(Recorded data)
※
(* ===== verification/IfconfigProps.v ===== *)
(** * IfconfigProps: ifconfig(8) comes to an end

    [ifconfig_main_terminates] goes through the options, the commands, the
    status functions and the listing of interfaces and groups of Ifconfig.v
    and IfStatus.v. *)
From coqutil Require Import Byte.
From stdpp Require Import base list strings functions.
From Stdlib Require Import Ascii.
From S2P Require Import Prelude CString CNum NetAddr Printf Scan IfData IfCore IfWireless.
From S2P Require Import IfMedia IfProto Brconfig IfStatus Gate Ifconfig IfNet IfKernel GateProps WlanProps Requests.

(** The members of an interface group are interfaces, and the name of an
    interface ends in the number of its unit. *)
Class GroupMembers (K : Kernel) :=
  members_numbered fd x k x' k' :
    k_ioctl fd SIOCGIFGMEMB x k = (0, x', k') →
    Forall (λ n, n = "" ∨ ends_in_digit n = true) (ifgr_groups x').

Section ends.
Context {K : Kernel} {LB : Libs}.

(** ** The lines of the status *)

Lemma nofuel_when b (m : GM unit) : nofuel m → nofuel (when b m).
Proof. intros H. destruct b; [done|apply nofuel_ret]. Qed.

Lemma nofuel_chans l : ∀ i, nofuel (list_chans i l).
Proof. induction l as [|c l IH]; intros i; cbn [list_chans]; [apply nofuel_ret|]. apply nofuel_bind; [nofuel|auto]. Qed.

Lemma nofuel_nodes na todo : ∀ i, nofuel (list_nodes na todo i).
Proof.
  induction todo as [|todo IH]; intros i; cbn [list_nodes]; [apply nofuel_ret|].
  repeat (apply nofuel_bind; [nofuel|intros ?]). auto.
Qed.
#[local] Hint Resolve nofuel_chans nofuel_nodes : nofuel.

Lemma nofuel_ieee80211_lines name nwid nwkey psk power channel bssid txpower wpa :
  nofuel (ieee80211_lines name nwid nwkey psk power channel bssid txpower wpa).
Proof. unfold ieee80211_lines. repeat (apply nofuel_bind; [nofuel|intros ?]). nofuel. Qed.
Lemma nofuel_listnodes : nofuel ieee80211_listnodes.
Proof. unfold ieee80211_listnodes. nofuel. Qed.
#[local] Hint Resolve nofuel_ieee80211_lines nofuel_listnodes : nofuel.
Lemma nofuel_ieee80211 : nofuel ieee80211_status.
Proof. unfold ieee80211_status. nofuel. Qed.

Lemma nofuel_member delim r : nofuel (print_member delim r).
Proof.
  unfold print_member. pose proof nofuel_rules. nofuel.
Qed.

Lemma nofuel_bridge : nofuel bridge_status.
Proof.
  unfold bridge_status. pose proof nofuel_addrs as Ha. pose proof nofuel_member as Hm.
  assert (∀ d, nofuel (bridge_list d)) as Hl.
  { intros d. unfold bridge_list. apply nofuel_bind; [nofuel|intros n].
    apply nofuel_bind; [apply nofuel_grow; [intros; nofuel|lia|done|done]|intros [[]|]; [|nofuel]].
    apply nofuel_bind; [nofuel|intros]. apply nofuel_each. auto. }
  assert (∀ d, nofuel (bridge_cfg d)) as Hc by (intros d; unfold bridge_cfg; nofuel).
  nofuel.
Qed.
#[local] Hint Resolve nofuel_ieee80211 nofuel_bridge : nofuel.

Lemma nofuel_timeslot : nofuel timeslot_status.
Proof. unfold timeslot_status. nofuel. Qed.
Lemma nofuel_vlan : nofuel vlan_status.
Proof. unfold vlan_status. nofuel. Qed.
Lemma nofuel_carp : nofuel carp_status.
Proof. unfold carp_status. nofuel. Qed.
Lemma nofuel_pfsync : nofuel pfsync_status.
Proof. unfold pfsync_status. nofuel. Qed.
Lemma nofuel_pflow : nofuel pflow_status.
Proof. unfold pflow_status. nofuel. Qed.
Lemma nofuel_pppoe : nofuel pppoe_status.
Proof. unfold pppoe_status. nofuel. Qed.
Lemma nofuel_sppp : nofuel sppp_status.
Proof. unfold sppp_status. nofuel. Qed.
Lemma nofuel_trunk : nofuel trunk_status.
Proof. unfold trunk_status. nofuel. Qed.
Lemma nofuel_mpe : nofuel mpe_status.
Proof. unfold mpe_status. nofuel. Qed.
#[local] Hint Resolve nofuel_timeslot nofuel_vlan nofuel_carp nofuel_pfsync nofuel_pflow nofuel_pppoe nofuel_sppp
  nofuel_trunk nofuel_mpe : nofuel.

Lemma nofuel_in force : nofuel (in_status force).
Proof. unfold in_status. nofuel. Qed.
Lemma nofuel_at force : nofuel (at_status force).
Proof. unfold at_status. nofuel. Qed.
#[local] Hint Resolve nofuel_in nofuel_at : nofuel.
Lemma nofuel_af p force : nofuel (af_status p force).
Proof. unfold af_status. nofuel. Qed.
Lemma nofuel_phys force : nofuel (phys_status force).
Proof. unfold phys_status. nofuel. Qed.
Lemma nofuel_head sdl : nofuel (head_lines sdl).
Proof. unfold head_lines. nofuel. Qed.
Lemma nofuel_info : nofuel info_lines.
Proof. unfold info_lines. nofuel. Qed.
Lemma nofuel_media type ls : nofuel (media_lines type ls).
Proof. unfold media_lines. nofuel. Qed.
#[local] Hint Resolve nofuel_af nofuel_phys nofuel_head nofuel_info nofuel_media : nofuel.
Lemma nofuel_status link sdl ls : nofuel (status link sdl ls).
Proof. unfold status. nofuel. Qed.
#[local] Hint Resolve nofuel_status nofuel_getinfo_ifr : nofuel.

(** ** Listing interfaces and groups *)

Lemma nofuel_printif_loop oname al l : ∀ namep count noinet, nofuel (printif_loop oname al l namep count noinet).
Proof.
  induction l as [|ifa l IH]; intros namep count noinet; cbn [printif_loop]; [nofuel|]. cbv zeta.
  repeat first [apply IH | apply nofuel_bind; [nofuel|intros ?] | case_match].
Qed.
#[local] Hint Resolve nofuel_printif_loop : nofuel.

Lemma nofuel_each_in {A} (f : A → GM unit) l : Forall (λ x, nofuel (f x)) l → nofuel (each f l).
Proof. induction 1 as [|x l Hx _ IH]; cbn [each]; [apply nofuel_ret|by apply nofuel_bind]. Qed.

Definition numbered (n : string) : Prop := n = "" ∨ ends_in_digit n = true.

Lemma nofuel_printgroup `{!GroupMembers K} pr n al :
  (∀ m, numbered m → nofuel (pr (Some m) al)) → nofuel (printgroup pr n al).
Proof.
  intros Hpr. unfold printgroup. apply nofuel_bind; [nofuel|intros _].
  apply nofuel_bind; [nofuel|intros [z x]]. case_match; [nofuel|].
  apply nofuel_bind; [nofuel|intros ok]. case_match; [nofuel|]. cbv zeta.
  apply (nofuel_bind_post _ _ (λ r, r.1 = -1 ∨ Forall numbered (ifgr_groups r.2))).
  - nofuel.
  - intros g [z' x'] g'. unfold ioctl. destruct (k_ioctl _ _ _ _) as [[e y] k'] eqn:E.
    case_match eqn:Ee; intros [= <- <- _]; [right|by left]. apply Z.eqb_eq in Ee as ->.
    by eapply members_numbered.
  - intros [z' x'] Hx. cbn in Hx. case_match eqn:Ez; [nofuel|]. apply Z.eqb_neq in Ez.
    destruct Hx as [|Hx]; [done|]. apply nofuel_bind; [|intros _; nofuel]. apply nofuel_each_in.
    apply (list.Forall_impl numbered); [|exact Hpr].
    apply list.Forall_take, list.Forall_app. split; [done|]. apply Forall_replicate. by left.
Qed.

Lemma nofuel_printif fuel ifn al :
  (∀ n, ifn = Some n → numbered n ∨ nofuel (printgroup (printif fuel) n al)) → nofuel (printif (S fuel) ifn al).
Proof.
  intros Hn. cbn [printif]. apply nofuel_bind; [nofuel|intros aflag]. cbv zeta.
  apply nofuel_bind; [|intros [|]; nofuel].
  destruct (negb (aflag =? 0)); [nofuel|]. destruct ifn as [n|]; [|nofuel].
  apply nofuel_bind; [nofuel|intros ok]. destruct (negb ok); [nofuel|].
  destruct (Hn n eq_refl) as [[-> | ->]|Hg]; [apply nofuel_ret| |destruct (negb _ && _); [done|nofuel]].
  rewrite andb_false_r. nofuel.
Qed.

Lemma nofuel_printif2 `{!GroupMembers K} ifn al : nofuel (printif 2 ifn al).
Proof.
  apply nofuel_printif. intros n _. right. apply nofuel_printgroup. intros m Hm.
  apply nofuel_printif. intros m' [= <-]. by left.
Qed.

(** ** The loop and main *)

Lemma nofuel_wpakey a d : nofuel (setifwpakey a d).
Proof. pose proof nofuel_pbkdf2. unfold setifwpakey. nofuel. Qed.

Lemma inet6_nofuel : Forall row_nofuel inet6_cmds.
Proof.
  unfold inet6_cmds.
  repeat (apply list.Forall_cons; split; [unfold row_nofuel; cbn [c_func c_func2 cmd1 cmd2]; split; intros; nofuel; done|]).
  by apply list.Forall_nil.
Qed.

Lemma ifconfig_nofuel : Forall row_nofuel ifconfig_cmds.
Proof.
  pose proof cmds_nofuel as Hr. pose proof inet6_nofuel. unfold ifconfig_cmds.
  repeat (apply list.Forall_app; split); auto using list.Forall_take, list.Forall_drop. unfold wpapsk_cmds.
  repeat (apply list.Forall_cons; split;
    [unfold row_nofuel; cbn [c_func c_func2 cmd1]; split; [intros; apply nofuel_wpakey|done]|]).
  by apply list.Forall_nil.
Qed.

Lemma nofuel_ifconfig_round tab argv : Forall row_nofuel tab → nofuel (ifconfig_round tab argv).
Proof.
  intros Ht. unfold ifconfig_round, arg, deref. apply nofuel_bind; [nofuel|intros w].
  apply nofuel_bind; [nofuel|intros w']. case_bool_decide; [nofuel|].
  apply nofuel_bind; [nofuel|intros n]. apply nofuel_need_bind. intros [p|] Hp; [|nofuel].
  apply (addr_row_Forall row_nofuel) in Hp as [H1 H2]; [|by apply find_cmd_Forall].
  assert (∀ a v, nofuel (call1 p a v)) as C1 by (intros; unfold call1; destruct (c_func p); [apply H1|by intros g]).
  assert (∀ a b, nofuel (call2 p a b)) as C2 by (intros; unfold call2; destruct (c_func2 p); [apply H2|by intros g]).
  unfold nextarg. nofuel.
Qed.

(** What a computation returns, when it returns. *)
Definition gives {A} (m : GM A) (P : A → Prop) : Prop := ∀ g a g', m g = (Ok a, g') → P a.
Lemma gives_ret {A} (a : A) (P : A → Prop) : P a → gives (mret a) P.
Proof. intros H g b g' [= <- _]. done. Qed.
Lemma gives_bind {A B} (m : GM A) (f : A → GM B) (P : B → Prop) : (∀ a, gives (f a) P) → gives (m ≫= f) P.
Proof. intros H g b g' (a & g1 & _ & E)%bind_inv. by eapply H. Qed.
Lemma gives_fmap {A B} (m : GM A) (f : A → B) (P : B → Prop) : gives m (λ a, P (f a)) → gives (f <$> m) P.
Proof.
  intros H g b g'. unfold fmap, CM_fmap. destruct (m g) as [[a|w] g1] eqn:E; [|done]. intros [= <- _]. by eapply H.
Qed.
Lemma gives_err {A} (P : A → Prop) : gives err P.
Proof. done. Qed.

Definition consumes (r : nat + Z) : Prop := match r with inl n => (1 ≤ n)%nat | inr _ => True end.

Lemma ifconfig_round_consumes tab argv : gives (ifconfig_round tab argv) consumes.
Proof.
  unfold ifconfig_round, nextarg.
  repeat lazymatch goal with
  | |- gives (fmap _ _) _ => apply gives_fmap
  | |- gives (mbind _ _) _ => apply gives_bind; intros ?
  | |- gives err _ => apply gives_err
  | |- gives (mret _) _ => apply gives_ret; cbn; (lia || exact I)
  | |- _ => case_match
  end.
Qed.

Lemma nofuel_ifconfig_loop tab fuel argc argv :
  Forall row_nofuel tab → argc ≤ Z.of_nat fuel → nofuel (ifconfig_loop tab fuel argc argv).
Proof.
  intros Ht. revert argc argv. induction fuel as [|fuel IH]; intros argc argv Hf; cbn [ifconfig_loop];
    (destruct (Z.leb_spec argc 0); [nofuel|]); [lia|].
  apply (nofuel_bind_post _ _ consumes); [by apply nofuel_ifconfig_round|apply ifconfig_round_consumes|].
  intros [n|code] Hn; [|nofuel]. apply IH. cbn in Hn. lia.
Qed.

Lemma nofuel_exit {A} code : nofuel (@exit _ A code).
Proof. by intros g. Qed.
#[local] Hint Resolve nofuel_exit : nofuel.

Lemma nofuel_cloners : nofuel list_cloners.
Proof. unfold list_cloners. nofuel. Qed.
Lemma nofuel_groupattribs n : nofuel (printgroupattribs n).
Proof. unfold printgroupattribs. nofuel. Qed.
Lemma nofuel_setattribs n argv : nofuel (setgroupattribs n argv).
Proof. unfold setgroupattribs. nofuel. Qed.
Lemma nofuel_ifconfig_end rafp : nofuel (ifconfig_end rafp).
Proof. unfold ifconfig_end. nofuel. Qed.
Lemma nofuel_options words : nofuel (main_options words).
Proof. unfold main_options. nofuel. Qed.
#[local] Hint Resolve nofuel_cloners nofuel_groupattribs nofuel_setattribs nofuel_ifconfig_end nofuel_options : nofuel.

Context {GN : GroupMembers K}.

Lemma nofuel_main_command words gflag Cflag : nofuel (main_command words gflag Cflag).
Proof using GN.
  unfold main_command. pose proof nofuel_printif2 as Hp. apply nofuel_bind; [nofuel|intros name].
  apply nofuel_bind; [nofuel|intros [[rafp argc] argv]]. cbv zeta. apply nofuel_bind; [nofuel|intros aflag].
  case_match; [nofuel|]. case_match; [nofuel|]. do 2 (apply nofuel_bind; [nofuel|intros _]).
  apply nofuel_bind; [nofuel|intros ws]. apply nofuel_bind; [nofuel|intros _].
  apply nofuel_bind; [nofuel|intros af]. apply nofuel_bind; [nofuel|intros _].
  apply nofuel_bind; [apply nofuel_ifconfig_loop; [apply ifconfig_nofuel|unfold Zlen; lia]|intros r]. nofuel.
Qed.

Lemma nofuel_main words : nofuel (ifconfig_main words).
Proof using GN.
  unfold ifconfig_main. pose proof nofuel_printif2 as Hp. pose proof nofuel_main_command as Hc.
  destruct words; nofuel.
Qed.

(** C19. ifconfig(8), built with INET6, always comes to an end: for any words on
    its command line, whatever the resolver and the kernel answer, as long as the members of an
    interface group have names with a unit number.  It parses its options,
    executes the commands, and lists interfaces and groups; no loop runs out
    of fuel, and printif() and printgroup() do not call each other deeper than
    twice. *)
Theorem ifconfig_main_terminates words g : (ifconfig_main words g).1 ≠ Stop SFuel.
Proof using GN. apply nofuel_main. Qed.
End ends.

(** The kernel with iwn0, alone in the group wlan. *)
Definition wlan_group {A} (c : iocmd A) : A → list ifnet → Z * A :=
  match c in iocmd A return A → list ifnet → Z * A with
  | SIOCGIFGMEMB => λ x _, (0, mk_gmemb (ifgm_name x) SIZEOF_IFG_REQ ["iwn0"])
  | _ => λ x _, (EINVAL, x)
  end.
Definition grouped : Kernel := @wlan_kernel still_env (λ _ _ l, (EINVAL, l)) (@wlan_group).

#[local] Instance grouped_members : GroupMembers grouped.
Proof.
  intros fd x k x' k' [= <- _]. constructor; [by right|done].
Qed.

Lemma ifconfig_main_terminates_witness :
  (@ifconfig_main grouped no_names ["wlan"] (@glob_init grouped (mk_cenv [] 0 []) [iwn0])).1 ≠ Stop SFuel.
Proof. apply (@ifconfig_main_terminates grouped no_names grouped_members). Defined.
※
» **THE TASK**
Taking the records from the top, repeat each line exactly until you have repeated the line that contains "Lemma nofuel_listnodes : nofuel".

» **PROBLEM SOLUTION**
(* ===== verification/IfconfigProps.v ===== *)
(** * IfconfigProps: ifconfig(8) comes to an end

    [ifconfig_main_terminates] goes through the options, the commands, the
    status functions and the listing of interfaces and groups of Ifconfig.v
    and IfStatus.v. *)
From coqutil Require Import Byte.
From stdpp Require Import base list strings functions.
From Stdlib Require Import Ascii.
From S2P Require Import Prelude CString CNum NetAddr Printf Scan IfData IfCore IfWireless.
From S2P Require Import IfMedia IfProto Brconfig IfStatus Gate Ifconfig IfNet IfKernel GateProps WlanProps Requests.

(** The members of an interface group are interfaces, and the name of an
    interface ends in the number of its unit. *)
Class GroupMembers (K : Kernel) :=
  members_numbered fd x k x' k' :
    k_ioctl fd SIOCGIFGMEMB x k = (0, x', k') →
    Forall (λ n, n = "" ∨ ends_in_digit n = true) (ifgr_groups x').

Section ends.
Context {K : Kernel} {LB : Libs}.

(** ** The lines of the status *)

Lemma nofuel_when b (m : GM unit) : nofuel m → nofuel (when b m).
Proof. intros H. destruct b; [done|apply nofuel_ret]. Qed.

Lemma nofuel_chans l : ∀ i, nofuel (list_chans i l).
Proof. induction l as [|c l IH]; intros i; cbn [list_chans]; [apply nofuel_ret|]. apply nofuel_bind; [nofuel|auto]. Qed.

Lemma nofuel_nodes na todo : ∀ i, nofuel (list_nodes na todo i).
Proof.
  induction todo as [|todo IH]; intros i; cbn [list_nodes]; [apply nofuel_ret|].
  repeat (apply nofuel_bind; [nofuel|intros ?]). auto.
Qed.
#[local] Hint Resolve nofuel_chans nofuel_nodes : nofuel.

Lemma nofuel_ieee80211_lines name nwid nwkey psk power channel bssid txpower wpa :
  nofuel (ieee80211_lines name nwid nwkey psk power channel bssid txpower wpa).
Proof. unfold ieee80211_lines. repeat (apply nofuel_bind; [nofuel|intros ?]). nofuel. Qed.
Lemma nofuel_listnodes : nofuel ieee80211_listnodes.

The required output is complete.